According to a joint statement on the agreement, the two countries plan to cooperate in economic, technological and agricultural development. It also said cultural exchanges and tourism would be “further strengthened”.

“This agreement will open up more opportunities to work together for the benefit of our two peoples,” Malka tweeted.

Bhutan, a country in South Asia, known as the “Land of the Thunder Dragon”, is a small inland country located on the eastern edge of the Himalayas. It borders Tibet to the north and India to the south, and has a population of less than 800,000. Its capital and largest city is Thimphu. At 14,824 square miles (38,394 square kilometers), the country is about the size of the US state of Maryland.

Bhutan’s official state religion is Vajrayana Buddhism, practiced by as many as three-quarters of the country’s population. Another quarter of the population practices Hinduism. Freedom of religion was guaranteed, and preaching was banned by royal government decree.

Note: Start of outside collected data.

(** * Thread management core of the runtime (src/thread.cc)

    A shallow embedding of the parts of [Thread] that the suspend
    protocol, the stack visitors, exception delivery and the reference
    resolver are made of, with the properties proved about them.

    Conventions.
    - Pointers ([Object*], [Method*], [Thread*], [jobject]) are addresses
      in [Z]; [NULL] is [0].
    - [int] is a 32-bit two's complement integer, [useconds_t] and
      [uint32_t] are 32-bit unsigned; the wrap-around is written out
      ([wrap_int], [wrap_u32]).
    - An output stream ([std::ostream], a [LOG] line) is a list of
      [Token]s, one per [<<].
    - Code that can leave other than by returning runs in the monad [M]:
      a state transformer whose result is [Ok] (the call returns),
      [Abort] (the process ends: [LOG(FATAL)], a failed [CHECK]) or
      [LongJump] (control is transferred to another frame); the state
      reached at that point is kept, so what was done before can be
      inspected. *)

From Stdlib Require Import ZArith List String Bool Lia FinFun.
Import ListNotations.

Open Scope string_scope.
Open Scope Z_scope.
Open Scope list_scope.

(** ** Machine integers *)

Definition NULL : Z := 0.

Definition INT_MAX : Z := 2147483647.
Definition INT_MIN : Z := -2147483648.

Definition wrap_int (z : Z) : Z := (z + 2147483648) mod 4294967296 - 2147483648.

Definition wrap_u32 (z : Z) : Z := z mod 4294967296.

(** ** Streams and logging *)

(** The one-character string made of a double quote. *)
Definition double_quote : string :=
  String (Ascii.Ascii false true false false false true false false) EmptyString.

Inductive Token : Type :=
| Str (s : string)
| Num (z : Z)
| Ptr (p : Z).

Inductive Severity : Type := INFO | WARNING | ERROR | FATAL.

Definition LogLine : Type := (Severity * list Token)%type.

(** ** The abort monad *)

Inductive Res (A : Type) : Type :=
| Ok (a : A)
| Abort
| LongJump (sp pc : Z).

Arguments Ok {A} a.
Arguments Abort {A}.
Arguments LongJump {A} sp pc.

Definition M (S A : Type) : Type := S -> Res A * S.

Definition ret {S A : Type} (a : A) : M S A := fun s => (Ok a, s).

Definition bind {S A B : Type} (m : M S A) (k : A -> M S B) : M S B :=
  fun s =>
    match m s with
    | (Ok a, s') => k a s'
    | (Abort, s') => (Abort, s')
    | (LongJump sp pc, s') => (LongJump sp pc, s')
    end.

Definition get {S : Type} : M S S := fun s => (Ok s, s).

Definition modify {S : Type} (f : S -> S) : M S unit := fun s => (Ok tt, f s).

Definition abort {S A : Type} : M S A := fun s => (Abort, s).

Declare Scope monad_scope.
Delimit Scope monad_scope with monad.

Notation "x <- m ;; k" := (bind m (fun x => k))
  (at level 61, m at next level, right associativity) : monad_scope.
Notation "m ;; k" := (bind m (fun _ => k))
  (at level 61, right associativity) : monad_scope.

Open Scope monad_scope.

Definition when {S : Type} (b : bool) (m : M S unit) : M S unit :=
  if b then m else ret tt.

(** ** Thread state *)

(** The values of [ThreadState] (thread.h) that [thread.cc] names. *)
Inductive ThreadState : Type :=
| kTerminated
| kRunnable
| kStarting
| kNative
| kVmWait
| kSuspended.

Definition kThreadNameDuringStartup : string :=
  "<native thread without managed peer>".

(** The machine context used to unwind ([Context], oat/runtime): the
    stack pointer and program counter to resume at, and whether the
    caller-save registers were smashed. *)
Record Context : Type := mkContext {
  SP : Z;
  PC : Z;
  caller_saves_smashed : bool
}.

(** [Context::Create()]. *)
Definition Context_Create : Context :=
  {| SP := 0; PC := 0; caller_saves_smashed := false |}.

(** The fields of [Thread] that the modelled member functions read or
    write; [long_jump_context_] is [None] for [NULL]. *)
Record Thread : Type := mkThread {
  suspend_count_ : Z;
  exception_ : Z;
  state_ : ThreadState;
  long_jump_context_ : option Context;
  throwing_OutOfMemoryError_ : bool;
  debug_suspend_count_ : Z;
  name_ : string
}.

(** [Thread::Thread]: the member initialisers of the fields above. *)
Definition Thread_new : Thread :=
  {| suspend_count_ := 0;
     exception_ := NULL;
     state_ := kNative;
     long_jump_context_ := None;
     throwing_OutOfMemoryError_ := false;
     debug_suspend_count_ := 0;
     name_ := kThreadNameDuringStartup |}.

Definition set_suspend_count_ (v : Z) (t : Thread) : Thread :=
  {| suspend_count_ := v;
     exception_ := exception_ t;
     state_ := state_ t;
     long_jump_context_ := long_jump_context_ t;
     throwing_OutOfMemoryError_ := throwing_OutOfMemoryError_ t;
     debug_suspend_count_ := debug_suspend_count_ t;
     name_ := name_ t |}.

Definition set_exception_ (v : Z) (t : Thread) : Thread :=
  {| suspend_count_ := suspend_count_ t;
     exception_ := v;
     state_ := state_ t;
     long_jump_context_ := long_jump_context_ t;
     throwing_OutOfMemoryError_ := throwing_OutOfMemoryError_ t;
     debug_suspend_count_ := debug_suspend_count_ t;
     name_ := name_ t |}.

Definition set_state_ (v : ThreadState) (t : Thread) : Thread :=
  {| suspend_count_ := suspend_count_ t;
     exception_ := exception_ t;
     state_ := v;
     long_jump_context_ := long_jump_context_ t;
     throwing_OutOfMemoryError_ := throwing_OutOfMemoryError_ t;
     debug_suspend_count_ := debug_suspend_count_ t;
     name_ := name_ t |}.

Definition set_long_jump_context_ (v : option Context) (t : Thread) : Thread :=
  {| suspend_count_ := suspend_count_ t;
     exception_ := exception_ t;
     state_ := state_ t;
     long_jump_context_ := v;
     throwing_OutOfMemoryError_ := throwing_OutOfMemoryError_ t;
     debug_suspend_count_ := debug_suspend_count_ t;
     name_ := name_ t |}.

Definition set_throwing_OutOfMemoryError_ (v : bool) (t : Thread) : Thread :=
  {| suspend_count_ := suspend_count_ t;
     exception_ := exception_ t;
     state_ := state_ t;
     long_jump_context_ := long_jump_context_ t;
     throwing_OutOfMemoryError_ := v;
     debug_suspend_count_ := debug_suspend_count_ t;
     name_ := name_ t |}.

Definition set_debug_suspend_count_ (v : Z) (t : Thread) : Thread :=
  {| suspend_count_ := suspend_count_ t;
     exception_ := exception_ t;
     state_ := state_ t;
     long_jump_context_ := long_jump_context_ t;
     throwing_OutOfMemoryError_ := throwing_OutOfMemoryError_ t;
     debug_suspend_count_ := v;
     name_ := name_ t |}.

Definition set_name_ (v : string) (t : Thread) : Thread :=
  {| suspend_count_ := suspend_count_ t;
     exception_ := exception_ t;
     state_ := state_ t;
     long_jump_context_ := long_jump_context_ t;
     throwing_OutOfMemoryError_ := throwing_OutOfMemoryError_ t;
     debug_suspend_count_ := debug_suspend_count_ t;
     name_ := v |}.

(** [Thread::IsStillStarting]: the name is the last thing to change
    during startup. *)
Definition IsStillStarting (t : Thread) : bool :=
  String.eqb (name_ t) kThreadNameDuringStartup.

(** The locks of [Locks::] as seen by the calling thread: whether it
    holds them. *)
Record LockSet : Type := mkLockSet {
  thread_suspend_count_lock_held : bool;
  mutator_lock_shared_held : bool;
  thread_list_lock_held : bool
}.

(** What the rest of the process decides: the build flavour, whether a
    try-lock succeeds, and what [ThreadList::DumpLocked] prints. *)
Record Runtime : Type := mkRuntime {
  kIsDebugBuild : bool;
  mutator_SharedTryLock_succeeds : bool;
  thread_list_TryLock_succeeds : bool;
  thread_list_dump : list Token
}.

(** The state [ModifySuspendCount] runs in: the thread it is called on
    ([this], at address [this_addr]), the caller's locks and the log. *)
Record World : Type := mkWorld {
  this_addr : Z;
  this : Thread;
  locks : LockSet;
  log : list LogLine
}.

Definition set_this (t : Thread) (w : World) : World :=
  {| this_addr := this_addr w; this := t; locks := locks w; log := log w |}.

Definition set_locks (l : LockSet) (w : World) : World :=
  {| this_addr := this_addr w; this := this w; locks := l; log := log w |}.

Definition LOG (sev : Severity) (msg : list Token) : M World unit :=
  fun w =>
    let w' := {| this_addr := this_addr w; this := this w;
                 locks := locks w; log := log w ++ [(sev, msg)] |} in
    match sev with
    | FATAL => (Abort, w')
    | _ => (Ok tt, w')
    end.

Bhutan became a constitutional monarchy when it held its first general election in 2008. Before that, it was an absolute monarchy. The king’s official title is Dragon King.

The country has formal diplomatic relations with only 53 countries and became a member of the United Nations in 1971. For example, the United States and the United Kingdom are among the countries that do not have formal relations with Bhutan. Of the 53 countries, the country has embassies in only seven countries, and only India, Bangladesh and Kuwait have embassies in Bhutan. Other countries maintain informal diplomatic ties through embassies in neighboring countries. Internet and television have only been allowed into the country since 1999.

Bhutan maintains strong economic, strategic and military ties with India and strong political and diplomatic ties with Bangladesh. Its main export is hydroelectric power to India. As a way of preserving the country’s cultural and natural resources, the country is largely closed to outsiders, especially those from outside South Asia. Citizens of India and Bhutan can travel to each other’s countries without passports or visas, despite restrictions on tourism in the country. After China invaded Tibet in 1959, Bhutan closed its border with nearby China

The country’s official language is Dzongkha, also known as Bhutanese, one of 53 Tibetan languages ​​spoken throughout Central Asia. However, English is the language of instruction in Bhutanese schools.

Bhutan is known as the happiest country in the world, in fact, the government of Bhutan included in its constitution in 2008 a National Happiness Index to measure the country, which is even higher than the country’s GDP. This actually makes sense as Bhutan is one of the poorest countries in the world with a poverty rate of 12%.

For the foodies among us, Bhutan does have some traditional dishes of its own. According to reports, the most recommended national dish is Ema Datshi, a chili and cheese concoction. Other traditional foods include Jasha Maroo or Maru, which is spicy chicken, and Phaksha Paa, or pork with red peppers.

While Bhutan is considered a very safe destination and theft is rare, Lonely Planet says there are still some dangers and annoyances to be aware of, including: stray dogs make a lot of noise at night and rabies is a risk; Roads are rough; Indian separatist groups are active on Bhutan’s southeastern border; rain, clouds, snow and falling rocks can affect road and air travel.

Bhutan is famous for its monasteries, forts (called dzongs) and stunning scenery. Tourists must be pre-planned, pre-paid, guided tourists, or guests of the government. They can also enter the country as guests of “citizens of certain status” or with volunteer organisations.